(Saved data entries)
(* ===== verification/Ext2Sample.v ===== *)
(** * Ext2Sample: a small EXT2 image

    A disk held in memory and a sound file system of nine blocks on it, on
    which the operations are run. *)
From S2P Require Import Prelude Text Store Ext2 Ext2Alloc Ext2Ops Ext2Dir Ext2Block Ext2Layout Ext2Meta Ext2Tx Ext2Place Ext2File Ext2Wf Ext2Look Ext2Append Ext2Path Ext2Create Ext2Mkfs Ext2MkfsOk.
#[local] Open Scope Z_scope.

(** ** A disk in memory *)

Record memdisk : Type := MemDisk { md_bytes : list Z }.
#[export] Instance memdisk_store : ByteStore memdisk := {|
  store_ok _ := True;
  store_size d := zlen (md_bytes d);
  store_writable _ := true;
  store_at d := bget (md_bytes d);
  store_read off n d := if off + n <=? zlen (md_bytes d) then (Done (sub (md_bytes d) off n), d) else (Fail (-1), d);
  store_write off b d := if off + zlen b <=? zlen (md_bytes d) then (Done tt, MemDisk (splice (md_bytes d) off b)) else (Fail (-1), d);
|}.
#[export] Instance memdisk_laws : ByteStoreLaws memdisk.
Proof.
  split; cbn [store_ok store_size store_writable store_at store_read store_write memdisk_store]; intros.
  - rewrite (proj2 (Z.leb_le _ _)) by lia. do 2 f_equal. symmetry. apply bytes_at_eq; [by apply zlen_sub; lia|]. intros i Hi. by rewrite bget_sub by lia.
  - by rewrite (proj2 (Z.leb_gt _ _)) by lia.
  - rewrite (proj2 (Z.leb_le _ _)) by lia. eexists. split; [done|]. cbn [md_bytes]. split; [done|]. split; [by apply zlen_splice|]. split; [done|]. intros i Hi. unfold patch. case_match eqn:E.
    + rewrite bget_splice_in by lia. done.
    + rewrite bget_splice_out by lia. done.
  - destruct H2 as [|Hlt]; [done|]. by rewrite (proj2 (Z.leb_gt _ _)) by lia.
Qed.
Lemma memdisk_block bs d k : 0 <= k -> 0 <= bs -> (k + 1) * bs <= zlen (md_bytes d) -> blk bs d k = sub (md_bytes d) (k * bs) bs.
Proof. intros. apply bytes_at_eq; [by apply zlen_sub; nia|]. intros i Hi. rewrite bget_sub by nia. done. Qed.

(** ** The image *)

Definition ex_sb : list Z :=
  put32 8 ++ put32 9 ++ put32 0 ++ put32 2 ++ put32 6 ++ put32 1 ++ put32 0 ++ put32 0 ++ put32 8192 ++ put32 8192 ++ put32 8 ++ zrep 12 0 ++
  put16 0xEF53 ++ put16 1 ++ zrep 16 0 ++ put32 1 ++ zrep 4 0 ++ put32 3 ++ put16 128 ++ zrep 114 0.
Definition ex_gd : list Z := put32 3 ++ put32 4 ++ put32 5 ++ put16 2 ++ put16 6 ++ put16 1 ++ zrep 14 0.
Definition ex_root : list Z := splice (splice (splice inode_zero 0 (put16 0x41ED)) 4 (put32 1024)) 40 (put32 6).
Definition pad (b : list Z) : list Z := b ++ zrep (1024 - zlen b) 0.
Definition ex_blocks : list (list Z) :=
  [pad []; pad ex_sb; pad ex_gd; pad [127; 0]; pad [3]; pad (zrep 128 0 ++ ex_root); dirent_bytes 2 12 2 [46] ++ dirent_bytes 2 1012 2 [46; 46]; pad []; pad []].
Definition ex_disk : memdisk := MemDisk (concat ex_blocks).
Definition ex_size : Z := 9216.
Definition ex_geo : geo := Geo 1024 9 8192 8 8 3 128 1 2 1 [3] [4] [5].
Definition ex_meta : ext2_meta := with_gd (fun _ => ex_gd) (meta_of ex_sb).

Lemma ex_roles r : valid ex_geo r -> r = RSuper \/ r = RGdt 0 \/ r = RBb 0 \/ r = RIb 0 \/ r = RIt 0 0.
Proof.
  unfold valid. change (g_gdtn ex_geo) with 1. change (g_groups ex_geo) with 1. change (itn ex_geo) with 1. destruct r as [|k|g|g|g t]; intros H; [by left|..].
  - right; left. f_equal. lia.
  - do 2 right; left. f_equal. lia.
  - do 3 right; left. f_equal. lia.
  - do 4 right. f_equal; lia.
Qed.
Lemma ex_geo_ok : geo_ok ex_geo ex_size.
Proof.
  split; try (vm_compute; intuition congruence).
  - intros r1 r2 [-> |[-> |[-> |[-> | ->]]]]%ex_roles [-> |[-> |[-> |[-> | ->]]]]%ex_roles; vm_compute; congruence.
  - intros r [-> |[-> |[-> |[-> | ->]]]]%ex_roles; vm_compute; intuition congruence.
Qed.
Lemma ex_block k : 0 <= k < 9 -> blk (g_bs ex_geo) ex_disk k = nth (Z.to_nat k) ex_blocks [].
Proof.
  intros Hk. change (g_bs ex_geo) with 1024. rewrite memdisk_block; [|lia|lia|change (zlen (md_bytes ex_disk)) with 9216; lia].
  assert (k = 0 \/ k = 1 \/ k = 2 \/ k = 3 \/ k = 4 \/ k = 5 \/ k = 6 \/ k = 7 \/ k = 8) as Hc by lia. destruct_or! Hc; subst k; vm_compute; reflexivity.
Qed.
Lemma ex_sound : fs_sound ex_geo ex_size ex_disk ex_meta.
Proof.
  assert (forall r, valid ex_geo r -> used ex_geo (bmap ex_geo ex_disk) (loc ex_geo r) = true) as Hu.
  { intros r Hr. unfold used, bmap. destruct (ex_roles r Hr) as [-> |[-> |[-> |[-> | ->]]]]; (rewrite ex_block by (vm_compute; intuition congruence)); vm_compute; reflexivity. }
  assert (forall a, ino_ok ex_geo a -> inode_at ex_geo ex_disk a = sub (nth 5 ex_blocks []) (ioff ex_geo a) INODE_SIZE) as Hi.
  { intros a [H1 H2]. change (g_inodes ex_geo) with 8 in H2. unfold inode_at. assert (iblk ex_geo a = 5) as ->; [|by rewrite ex_block by lia].
    assert (a = 1 \/ a = 2 \/ a = 3 \/ a = 4 \/ a = 5 \/ a = 6 \/ a = 7 \/ a = 8) as Hc by lia. destruct_or! Hc; by subst a. }
  assert (ino_ok ex_geo 2) as H2 by (vm_compute; intuition congruence).
  apply (fresh_sound ex_geo ex_size ex_geo_ok ex_disk ex_meta 6); rewrite ?(Hi 2 H2).
  - split; [done|done|reflexivity|]. intros i _. apply is_byte_bget. decide_now.
  - split; [reflexivity..|decide_now|reflexivity|decide_now].
  - split; [unfold disk_sb; rewrite ex_block by (vm_compute; intuition congruence); vm_compute; reflexivity|]. intros k Hk. change (g_gdtn ex_geo) with 1 in Hk. assert (k = 0) as -> by lia.
    rewrite ex_block by (vm_compute; intuition congruence). vm_compute. reflexivity.
  - exact Hu.
  - done.
  - unfold ino_used, imap. rewrite ex_block by (vm_compute; intuition congruence). vm_compute. reflexivity.
  - reflexivity.
  - intros a Ha Hne. rewrite Hi by done. destruct Ha as [H1 H8]. change (g_inodes ex_geo) with 8 in H8.
    assert (a = 1 \/ a = 3 \/ a = 4 \/ a = 5 \/ a = 6 \/ a = 7 \/ a = 8) as Hc by lia. destruct_or! Hc; by subst a.
  - reflexivity.
  - intros j Hj. assert (j = 1 \/ j = 2 \/ j = 3 \/ j = 4 \/ j = 5 \/ j = 6 \/ j = 7 \/ j = 8 \/ j = 9 \/ j = 10 \/ j = 11) as Hc by lia. destruct_or! Hc; by subst j.
  - change (0 < 6 < 9). lia.
  - unfold used, bmap. rewrite ex_block by (vm_compute; intuition congruence). vm_compute. reflexivity.
  - intros (r & Hr & E). destruct (ex_roles r Hr) as [-> |[-> |[-> |[-> | ->]]]]; vm_compute in E; congruence.
  - by rewrite ex_block by lia.
Qed.

(** ** A creation *)

Definition ex_path : list Z := str_bytes "//a.txt/".
Definition ex_data : list Z := str_bytes "hello".
Definition ex_after : memdisk := (ext2_create_and_write 7 ex_path ex_data ex_disk).2.
Lemma ex_created : ext2_create_and_write 7 ex_path ex_data ex_disk = (Done tt, ex_after).
Proof. apply injective_projections; [change ((ext2_create_and_write 7 ex_path ex_data ex_disk).1 = Done tt); lazy; reflexivity|reflexivity]. Qed.

Lemma ext2_create_correct_witness : exists m', fs_sound ex_geo ex_size ex_after m' /\ ext2_read_file_at ex_path ex_after = (Done ex_data, ex_after).
Proof.
  destruct (ext2_create_correct ex_geo ex_size ex_geo_ok 7 ex_path ex_data ex_disk ex_meta ex_after ex_sound (str_bytes_is_byte _) (str_bytes_is_byte _)) as (m' & H1 & H2 & _); [reflexivity|exact ex_created|].
  exact (ex_intro _ m' (conj H1 H2)).
Defined.
(* ===== verification/Fsck.v ===== *)
(** * Fsck: the EXT2 checker ([src/cmd_fsck_ext2.c], [src/fsck_ext2_*.c])

    The read-only check of a volume: its geometry and bitmaps, the claims the
    inodes make on blocks, the directories and the link counts.  A function
    that counts errors returns their number; the [return 2] of the checks made
    first is [Fail 2].  Memory allocation does not fail. *)
From S2P Require Import Prelude Store Ext2.
#[local] Open Scope Z_scope.

(** [for each x of l: errors += f(x)] *)
Fixpoint sum_over {S A} (f : A -> comp S Z) (l : list A) : comp S Z :=
  match l with
  | [] => ret 0
  | x :: l => let* e := f x in let* e' := sum_over f l in ret (e + e')
  end.

(** ** Bits *)

Definition bit (p : list Z) (i : Z) : bool := Z.land (Z.shiftr (bget p (Z.shiftr i 3)) (Z.land i 7)) 1 =? 1.
Definition marked (p : list Z) (b : Z) : bool := negb (Z.land (bget p (Z.shiftr b 3)) (Z.shiftl 1 (Z.land b 7)) =? 0).
(** The bits [0], ..., [n - 1] of a group's bitmap, or-ed in from [base] on. *)
Definition copy_bits (map : list Z) (n base : Z) (all : list Z) : list Z :=
  foldl (fun all i => if bit map i then set_bit all (base + i) else all) all (seqZ 0 n).
(** The bits of [l] that are clear. *)
Definition clear_bits (map : list Z) (l : list Z) : Z := zlen (filter (fun i => bit map i = false) l).
Record st_ok (s : fsck_state S) : Prop := StOk {
  so_dev : c_dev s = d; so_owners : zlen (c_owners s) = c_count C; so_refs : zlen (c_refs s) = c_inode_count C + 1;
  so_links : zlen (c_links s) = c_inode_count C + 1; so_checked : zlen (c_checked s) = c_inode_count C + 1;
}.
Lemma st_ok_apply E s : st_ok s -> st_ok (apply_fx E s).
Proof using. intros []. split; simpl; by rewrite ?zlen_put_all, ?zlen_ref_all. Qed.

(** The blocks of [l] can be claimed one after the other: allocated, without owner, and none twice. *)
Record fresh (s : fsck_state S) (l : list (Z * Z)) : Prop := Fresh {
  fr_nodup : NoDup l.*1;
  fr_block : forall b i, (b, i) ∈ l -> i <> 0 /\ 0 <= b < c_count C /\ marked (c_allocated C) b = true /\ bget (c_owners s) b = 0;
}.
Lemma fresh_nil s : fresh s [].
Proof using. split; [constructor|]. intros b i H. by apply elem_of_nil in H. Qed.
Lemma elem_fst (l : list (Z * Z)) b : b ∈ l.*1 <-> exists i, (b, i) ∈ l.
Proof using.
  split; [intros ([b' i] & -> & H)%list_elem_of_fmap; by exists i|]. intros [i H]. apply list_elem_of_fmap. by exists (b, i).
Qed.
Lemma fresh_app s E l : st_ok s -> fresh s (fx_claims E ++ l) <-> fresh s (fx_claims E) /\ fresh (apply_fx E s) l.
Proof using.
  intros Hs. set (c := fx_claims E). pose proof (so_owners _ Hs) as Hlen. assert (c_owners (apply_fx E s) = put_all (c_owners s) c) as Eo by done. split.
  - intros [Hnd Hb]. rewrite fmap_app in Hnd. apply NoDup_app in Hnd as (Hn1 & Hdis & Hn2).
    split; (split; [done|]); intros b i Hin; destruct (Hb b i ltac:(apply elem_of_app; tauto)) as (H1 & H2 & H3 & H4); [done|].
    split_and!; try (done || lia). rewrite Eo, put_all_out; [done|lia| |].
    + apply Forall_forall. intros [b' i'] Hin'. destruct (Hb b' i' ltac:(apply elem_of_app; tauto)) as (_ & Hr & _). simpl. lia.
    + intros Hc. apply (Hdis _ Hc). apply elem_fst. by exists i.
  - intros [[Hn1 Hb1] [Hn2 Hb2]]. assert (Forall (fun iv : Z * Z => 0 <= iv.1 < zlen (c_owners s)) c) as Hf.
    { apply Forall_forall. intros [b i] Hin. destruct (Hb1 b i Hin) as (_ & Hr & _). simpl. lia. }
    assert (forall b, b ∈ c.*1 -> b ∉ l.*1) as Hdis.
    { intros b Hbc [i Hbl]%elem_fst. destruct (Hb2 b i Hbl) as (_ & _ & _ & E0). destruct (put_all_some _ c b Hf Hbc) as (v & Hv & Ev). destruct (Hb1 b v Hv) as (Hnz & _). rewrite Eo in E0. congruence. }
    split; [rewrite fmap_app; by apply NoDup_app|]. intros b i Hin. apply elem_of_app in Hin as [Hin|Hin]; [by apply Hb1|].
    destruct (Hb2 b i Hin) as (H1 & H2 & H3 & H4). split_and!; try (done || lia). rewrite Eo, put_all_out in H4; [done|lia| |].
    + eapply Forall_impl; [exact Hf|]. simpl. lia.
    + intros Hc. apply (Hdis _ Hc). apply elem_fst. by exists i.
Qed.

Definition judges {A} (mu : A -> Z) (R : A -> Prop) (c : comp (fsck_state S) A) (Q : Prop) (E : effect) : Prop :=
  forall s, st_ok s -> exists a s', c s = (Done a, s') /\ 0 <= mu a /\ st_ok s' /\
    R a /\ (mu a = 0 <-> Q /\ fresh s (fx_claims E)) /\ (mu a = 0 -> s' = apply_fx E s).
(** The same for a number of errors. *)
Definition counts (c : comp (fsck_state S) Z) (Q : Prop) (E : effect) : Prop := judges (fun e => e) (fun _ => True) c Q E.

Lemma judges_iff {A} mu R (c : comp (fsck_state S) A) Q Q' E E' : judges mu R c Q E -> (Q <-> Q') -> E = E' -> judges mu R c Q' E'.
Proof using. intros H HQ <- s Hs. destruct (H s Hs) as (a & s' & E1 & E2 & E3 & E4 & E5 & E6). exists a, s'. split_and!; try done; rewrite <- HQ; apply E5. Qed.
Lemma judges_ret {A} mu (R : A -> Prop) a : 0 <= mu a -> R a -> judges mu R (ret a) (mu a = 0) fx0.
Proof using.
  intros Ha HR s Hs. exists a, s. split_and!; try done; [|by rewrite apply_fx0]. split; [intros; split; [done|apply fresh_nil]|tauto].
Qed.
Lemma judges_stuck {A} mu (R : A -> Prop) a (Q : Prop) E : 0 < mu a -> R a -> ~ Q -> judges mu R (ret a) Q E.
Proof using. intros Ha HR HQ s Hs. exists a, s. split_and!; try done; try lia. split; [lia|tauto]. Qed.
Lemma judges_bind {A B} mu R (c : comp (fsck_state S) A) Q E mu' R' (k : A -> comp (fsck_state S) B) Q' E' :
  judges mu R c Q E -> (forall a, 0 <= mu a -> R a -> judges mu' R' (k a) (mu a = 0 /\ Q') E') ->
  judges mu' R' (bind c k) (Q /\ Q') (fx_app E E').
Proof using.
  intros Hc Hk s Hs. destruct (Hc s Hs) as (a & s1 & E1 & Ha & Hs1 & HR & Hi & Hz). destruct (Hk a Ha HR s1 Hs1) as (b & s2 & E2 & Hb & Hs2 & HR2 & Hi2 & Hz2).
  exists b, s2. split; [by rewrite (bind_done _ _ _ _ _ E1)|]. split; [done|]. split; [done|]. split; [done|]. split.
  - rewrite Hi2. cbn [fx_app fx_claims]. rewrite fresh_app by done. split.
    + intros [[Ha0 HQ'] Hf]. rewrite (Hz Ha0) in Hf. apply Hi in Ha0. tauto.
    + intros [[HQ HQ'] [Hf1 Hf2]]. assert (mu a = 0) as Ha0 by by apply Hi. rewrite (Hz Ha0). tauto.
  - intros Hb0. rewrite (Hz2 Hb0). apply Hi2 in Hb0 as [[Ha0 _] _]. rewrite (Hz Ha0). by rewrite apply_fx_app.
Qed.
Lemma judges_modify {A} mu R f (c : comp (fsck_state S) A) Q E E' :
  (forall s, f s = apply_fx E s) -> fx_claims E = [] -> judges mu R c Q E' -> judges mu R (modify f ;;; c) Q (fx_app E E').
Proof using.
  intros Hf Hn Hc s Hs. destruct (Hc (f s)) as (a & s' & E1 & Ha & Hs' & HR & Hi & Hz); [rewrite Hf; by apply st_ok_apply|]. exists a, s'. split_and!; try done.
  - cbn [fx_app fx_claims]. rewrite Hn. cbn [app]. rewrite Hf in Hi.
    rewrite Hi. assert (fresh (apply_fx E s) (fx_claims E') <-> fresh s (fx_claims E')) as ->; [|done].
    pose proof (fresh_app s E (fx_claims E') Hs) as H. rewrite Hn in H. cbn [app] in H. pose proof (fresh_nil s). tauto.
  - intros Hz0. rewrite (Hz Hz0), apply_fx_app. by rewrite Hf.
Qed.
(** * Repository onboarding pipeline of sdlc-tools

    A shallow embedding of the onboarding service
    (lib/repository-onboarding.ts: [RepositoryOnboardingService]),
    the older analyzer ([DeepRepositoryAnalyzer]), the hosting-API client
    (lib/github.ts: [GitHubService]), the streaming route
    (app/api/github/onboarding/route.ts: [POST]) and the reader of its
    stream (app/github/page.tsx: [handleOnboarding]), followed by the
    properties of the specification that concern them and by further
    properties of the code.

    Strings are sequences of one-byte characters: one character of the
    model is one UTF-16 unit of the JavaScript string, which is exact for
    ASCII text.  Literal texts of the source that hold other characters
    are kept as they are; their length is never measured. *)

From Stdlib Require Import String Ascii List Arith Bool Lia NArith.
From Stdlib Require Import DecimalString.
From Stdlib Require Import ZArith.
From Stdlib Require DecimalNat DecimalFacts.
Import ListNotations.
Open Scope string_scope.
Open Scope list_scope.
Set Warnings "-register-all".

(** String concatenation, kept apart from list concatenation. *)
Infix "+++" := String.append (right associativity, at level 60).

(** ** The JavaScript runtime the code relies on *)
Module Js.

(** Thrown values.  Every value the code throws or catches is an [Error]
    object; the model keeps its class name and its message. *)
Record exn := mkExn { name : string; message : string }.

Definition Error (m : string) : exn := mkExn "Error" m.
Definition TypeError (m : string) : exn := mkExn "TypeError" m.
Definition SyntaxError (m : string) : exn := mkExn "SyntaxError" m.

(** A computation that returns or throws. *)
Inductive res (A : Type) : Type :=
| Ok (a : A)
| Throw (e : exn).
Arguments Ok {A} a.
Arguments Throw {A} e.

Definition bind {A B} (c : res A) (k : A -> res B) : res B :=
  match c with
  | Ok a => k a
  | Throw e => Throw e
  end.

(** [try { c } catch (error) { h error }] *)
Definition try_catch {A} (c : res A) (h : exn -> res A) : res A :=
  match c with
  | Ok a => Ok a
  | Throw e => h e
  end.

Definition is_ok {A} (c : res A) : bool :=
  match c with Ok _ => true | Throw _ => false end.

(** *** Strings *)

Definition nl : string := String "010"%char EmptyString.
Definition dquote : string := String "034"%char EmptyString.

Definition lower_char (c : ascii) : ascii :=
  let n := nat_of_ascii c in
  if ((65 <=? n)%nat && (n <=? 90)%nat)%bool then ascii_of_nat (n + 32) else c.

(** [s.toLowerCase()] *)
Fixpoint toLowerCase (s : string) : string :=
  match s with
  | EmptyString => EmptyString
  | String c s' => String (lower_char c) (toLowerCase s')
  end.

(** [s.startsWith(p)] *)
Definition startsWith (s p : string) : bool := String.prefix p s.

(** [s.includes(sub)] *)
Fixpoint includes (s sub : string) : bool :=
  if String.prefix sub s then true
  else match s with
       | EmptyString => false
       | String _ s' => includes s' sub
       end.

(** [s.substring(0, n)] *)
Definition substring0 (n : nat) (s : string) : string := String.substring 0 n s.

(** [l.join(sep)] *)
Definition join (sep : string) (l : list string) : string := String.concat sep l.

(** [s || d] on strings: the empty string is falsy. *)
Definition or_default (s d : string) : string :=
  match s with
  | EmptyString => d
  | _ => s
  end.

(** Decimal printing of a count, as a template literal prints it. *)
Definition of_nat (n : nat) : string := NilEmpty.string_of_uint (Nat.to_uint n).

(** White space of [String.prototype.trim] and of the class [\s]
    (ASCII part): tab, line feed, vertical tab, form feed, carriage
    return and space. *)
Definition is_space (c : ascii) : bool :=
  let n := nat_of_ascii c in
  (((9 <=? n)%nat && (n <=? 13)%nat) || (n =? 32)%nat)%bool.

Fixpoint trimStart (s : string) : string :=
  match s with
  | EmptyString => EmptyString
  | String c s' => if is_space c then trimStart s' else s
  end.

Fixpoint rev_string (s acc : string) : string :=
  match s with
  | EmptyString => acc
  | String c s' => rev_string s' (String c acc)
  end.

(** [s.trim()] *)
Definition trim (s : string) : string :=
  rev_string (trimStart (rev_string (trimStart s) EmptyString)) EmptyString.

(** [s.split('\n')]: always at least one piece. *)
Fixpoint split_lines_aux (s cur : string) : list string :=
  match s with
  | EmptyString => [rev_string cur EmptyString]
  | String c s' =>
      if Ascii.eqb c "010"%char
      then rev_string cur EmptyString :: split_lines_aux s' EmptyString
      else split_lines_aux s' (String c cur)
  end.
Definition split_lines (s : string) : list string := split_lines_aux s EmptyString.

(** [s.split('.').pop()]: the part after the last dot, the whole string
    when there is none. *)
Fixpoint last_segment_aux (s cur : string) : string :=
  match s with
  | EmptyString => rev_string cur EmptyString
  | String c s' =>
      if Ascii.eqb c "."%char then last_segment_aux s' EmptyString
      else last_segment_aux s' (String c cur)
  end.
Definition last_segment (s : string) : string := last_segment_aux s EmptyString.

(** *** JSON values

    The values [JSON.parse] returns.  A number keeps its literal text;
    [to_double] below gives the double it denotes, which the code tests
    for truthiness and prints in template literals. *)
Inductive json : Type :=
| JNull
| JBool (b : bool)
| JNum (lit : string)
| JStr (s : string)
| JArr (items : list json)
| JObj (members : list (string * json)).

Definition is_digit (c : ascii) : bool :=
  let n := nat_of_ascii c in ((48 <=? n)%nat && (n <=? 57)%nat)%bool.

(** *** Numbers

    [JSON.parse] reads a number literal as the double nearest to the
    decimal it writes (ties to the even significand); a literal below
    half the least positive double is zero, one beyond the greatest
    double is [Infinity]. *)

(** The value of the decimal digits of a text; other characters are
    passed over. *)
Fixpoint digits_N (s : string) (acc : N) : N :=
  match s with
  | EmptyString => acc
  | String c r =>
      if is_digit c
      then digits_N r (acc * 10 + N.of_nat (nat_of_ascii c - 48))%N
      else digits_N r acc
  end.

(** The text before the first character that satisfies [p], and the
    text after that character. *)
Fixpoint cut (p : ascii -> bool) (s : string) : string * string :=
  match s with
  | EmptyString => (EmptyString, EmptyString)
  | String c r =>
      if p c then (EmptyString, r)
      else let (a, b) := cut p r in (String c a, b)
  end.

(** A literal [-ddd.ddd(e|E)(+|-)ddd] as a sign, its digits and a
    decimal exponent: it writes [digits * 10 ^ exponent], negated when
    [negative]. *)
Record Decimal : Type := {
  negative : bool;
  digits : string;
  exponent : Z
}.

Definition decimal_of (lit : string) : Decimal :=
  let (neg, body) :=
    match lit with
    | String c r => if Ascii.eqb c "-" then (true, r) else (false, lit)
    | EmptyString => (false, lit)
    end in
  let (mantissa, exp_text) :=
    cut (fun c => (Ascii.eqb c "e" || Ascii.eqb c "E")%bool) body in
  let (int_text, frac_text) := cut (fun c => Ascii.eqb c ".") mantissa in
  let e :=
    match exp_text with
    | String c r =>
        if Ascii.eqb c "-" then (- Z.of_N (digits_N r 0))%Z
        else Z.of_N (digits_N exp_text 0)
    | EmptyString => 0%Z
    end in
  {| negative := neg;
     digits := int_text +++ frac_text;
     exponent := (e - Z.of_nat (String.length frac_text))%Z |}.

(** The double of a literal is zero when its digits are all zero, and
    when what it writes is at most [2 ^ -1075], half the least positive
    double.  A literal of [n] digits writes less than [10 ^ (n +
    exponent)], and [10 ^ -324 < 2 ^ -1075]. *)
Definition num_is_zero (lit : string) : bool :=
  let d := decimal_of lit in
  let m := Z.of_N (digits_N (digits d) 0) in
  if (m =? 0)%Z then true
  else if (0 <=? exponent d)%Z then false
  else if (Z.of_nat (String.length (digits d)) + exponent d <=? -324)%Z then true
  else (m * 2 ^ 1075 <=? 10 ^ (- exponent d))%Z.

(** A double other than [NaN], without its sign: [Finite m e] is
    [m * 2 ^ e]. *)
Inductive Double : Type :=
| Zero
| Finite (significand binary_exponent : Z)
| Infinite.

(** [num / den >= 2 ^ k] *)
Definition at_least_pow2 (num den k : Z) : bool :=
  if (0 <=? k)%Z then (den * 2 ^ k <=? num)%Z else (den <=? num * 2 ^ (- k))%Z.

(** The integer nearest to [n / d], the even one of two. *)
Definition round_half_even (n d : Z) : Z :=
  let q := (n / d)%Z in
  match (2 * (n mod d) ?= d)%Z with
  | Lt => q
  | Gt => (q + 1)%Z
  | Eq => if Z.even q then q else (q + 1)%Z
  end.

(** The double nearest to [num / den], for positive [num] and [den]
    with [num / den] above [2 ^ -1075]: 53 bits of significand, the
    binary exponent at least -1074. *)
Definition nearest_double (num den : Z) : Double :=
  let k0 := (Z.log2 num - Z.log2 den)%Z in
  let k := if at_least_pow2 num den k0 then k0 else (k0 - 1)%Z in
  let e := Z.max (k - 52) (-1074) in
  let m :=
    if (0 <=? e)%Z then round_half_even num (den * 2 ^ e)
    else round_half_even (num * 2 ^ (- e)) den in
  let (m', e') := if (m =? 2 ^ 53)%Z then (2 ^ 52, e + 1)%Z else (m, e) in
  if (971 <? e')%Z then Infinite else Finite m' e'.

» **BRIEF**:
Reproduce the lines of the records exactly, from the first one through the line that contains "Definition ex_sb : list".

» **TASK SOLUTION**:
(* ===== verification/Ext2Sample.v ===== *)
(** * Ext2Sample: a small EXT2 image

    A disk held in memory and a sound file system of nine blocks on it, on
    which the operations are run. *)
From S2P Require Import Prelude Text Store Ext2 Ext2Alloc Ext2Ops Ext2Dir Ext2Block Ext2Layout Ext2Meta Ext2Tx Ext2Place Ext2File Ext2Wf Ext2Look Ext2Append Ext2Path Ext2Create Ext2Mkfs Ext2MkfsOk.
#[local] Open Scope Z_scope.

(** ** A disk in memory *)

Record memdisk : Type := MemDisk { md_bytes : list Z }.
#[export] Instance memdisk_store : ByteStore memdisk := {|
  store_ok _ := True;
  store_size d := zlen (md_bytes d);
  store_writable _ := true;
  store_at d := bget (md_bytes d);
  store_read off n d := if off + n <=? zlen (md_bytes d) then (Done (sub (md_bytes d) off n), d) else (Fail (-1), d);
  store_write off b d := if off + zlen b <=? zlen (md_bytes d) then (Done tt, MemDisk (splice (md_bytes d) off b)) else (Fail (-1), d);
|}.
#[export] Instance memdisk_laws : ByteStoreLaws memdisk.
Proof.
  split; cbn [store_ok store_size store_writable store_at store_read store_write memdisk_store]; intros.
  - rewrite (proj2 (Z.leb_le _ _)) by lia. do 2 f_equal. symmetry. apply bytes_at_eq; [by apply zlen_sub; lia|]. intros i Hi. by rewrite bget_sub by lia.
  - by rewrite (proj2 (Z.leb_gt _ _)) by lia.
  - rewrite (proj2 (Z.leb_le _ _)) by lia. eexists. split; [done|]. cbn [md_bytes]. split; [done|]. split; [by apply zlen_splice|]. split; [done|]. intros i Hi. unfold patch. case_match eqn:E.
    + rewrite bget_splice_in by lia. done.
    + rewrite bget_splice_out by lia. done.
  - destruct H2 as [|Hlt]; [done|]. by rewrite (proj2 (Z.leb_gt _ _)) by lia.
Qed.
Lemma memdisk_block bs d k : 0 <= k -> 0 <= bs -> (k + 1) * bs <= zlen (md_bytes d) -> blk bs d k = sub (md_bytes d) (k * bs) bs.
Proof. intros. apply bytes_at_eq; [by apply zlen_sub; nia|]. intros i Hi. rewrite bget_sub by nia. done. Qed.

(** ** The image *)

Definition ex_sb : list Z :=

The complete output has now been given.